Maresin1 Decreased Microglial Chemotaxis and Ameliorated Inflammation Induced by Amyloid-β42 in Neuron-Microglia Co-Culture Models.

Inflammation resolution is regulated by specialized pro-resolving lipid mediators (SPMs) and the levels of SPMs are found decreased in Alzheimer's disease (AD) brain. We have previously found that one of the SPMs, Maresinl (MaR1), improved neuronal survival and increase microglial phagocytosis of amyloid-beta 1-42 (A beta(42)); however, the mechanisms underlying the protective mechanism remain further investigation. We aim to investigate the effects of MaR1 on microglial chemotaxis and activation in this study. Both indirect and direct primary neuron and microglia co-culture system was used in this study.
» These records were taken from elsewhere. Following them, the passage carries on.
Lemma built_answers P a :
  inv all P a → dirty a = false → len (records_list a) ≤ 2 ^ 30 → tree_answers a.
Proof.
  intros [Hp Hpub Hids Hheld Hb] Hd Hsize. specialize (Hb Hd Hsize). unfold tree_answers.
  case_bool_decide as He; [by rewrite Hb |].
  destruct Hb as (now & recs & built & Hperm & Hbuild & -> & Hfp).
  assert (Hrec : ∀ r, r ∈ recs → good r).
  { intros r Hr. rewrite Hperm, in_records in Hr. destruct Hr as [id Hr]. by apply Hgood, (Hids id). }
  assert (Hin : input_ok (build_input a recs)).
  { split; [|split; [|split; [by split |split; [by split |]]]];
      cbn [inRecords inPrivKey inPubKey build_input].
    - apply Forall_forall. intros r Hr. by apply Hrec.
    - unfold len in *. by rewrite Hperm.
    - exists key. by rewrite Hpub. }
  destruct (Find_of_built now _ built Hin Hbuild) as (t & Ho & Hf).
  destruct (built_open now _ built Hin Hbuild)
    as (t' & lv & m & pages & Ho' & _ & _ & _ & _ & _ & _ & _ & _ & Hfp').
  rewrite Ho in Ho'. apply Ok_inj in Ho' as <-.
  assert (Hps : outPieceSize built = MinPieceSize).
  { apply BuildBTree_inv in Hbuild as (_ & _ & _ & lv' & m' & pages' & f & tp & _ & _ & _ & ->); [done |].
    apply Hin. }
  rewrite Hps in Ho. exists t. split; [done |]. split.
  { unfold OpenVerifiedTree, SnaggPieceLength. rewrite Ho, Hfp', Hfp, len_sl.
    by rewrite bool_decide_eq_true_2. }
  intros tok. unfold exactHits. rewrite Hf. eexists. split; [done |].
  apply fmap_Permutation. cbn [inMinPoWBits inRecords build_input].
  assert (Hsorted : sort_records recs ≡ₚ records_list a) by (by rewrite sort_records_perm).
  rewrite exact_accepted; [by apply List_filter_perm |].
  intros r Hr. apply Hrec. by rewrite sort_records_perm in Hr.
Qed.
Our results showed MaR1 downregulated the increased microglial chemotaxis induced by A beta(42). The microglial inactivation marker CD200R was downregulated by A beta(42) and upregulated by MaR1. Pro-inflammatory cytokines secretion such as tumor necrosis factor (TNE)-1 alpha were increased by A beta(42) and these changes were revised by MaR1 treatment. In addition, the levels of chemokine monocyte chemoattractant protein (MCP)-1 were increased while the levels of anti-inflammatory factor IL-10 secretion were decreased by A beta(4)(2), and these changes were abolished by MaR1 treatment. Moreover, by proteomics analysis, we identified cell signaling pathways affected by MaR1 were not only limited to inflammation-related pathways such as P38, but also in pathways involved in cell survival, autophagy, axon formation, and apoptosis, including PI3K/AKT, mTOR, ERK, caspase3, Cdc42, and p75NTR. In conclusion, MaR1 promoted inflammation resolution by inhibiting chemotaxis and regulating activation of microglia. MaR1 played a neuroprotective role by affecting cell signaling pathways involving inflammation, cell survival, autophagy, axon formation, and apoptosis inhibition.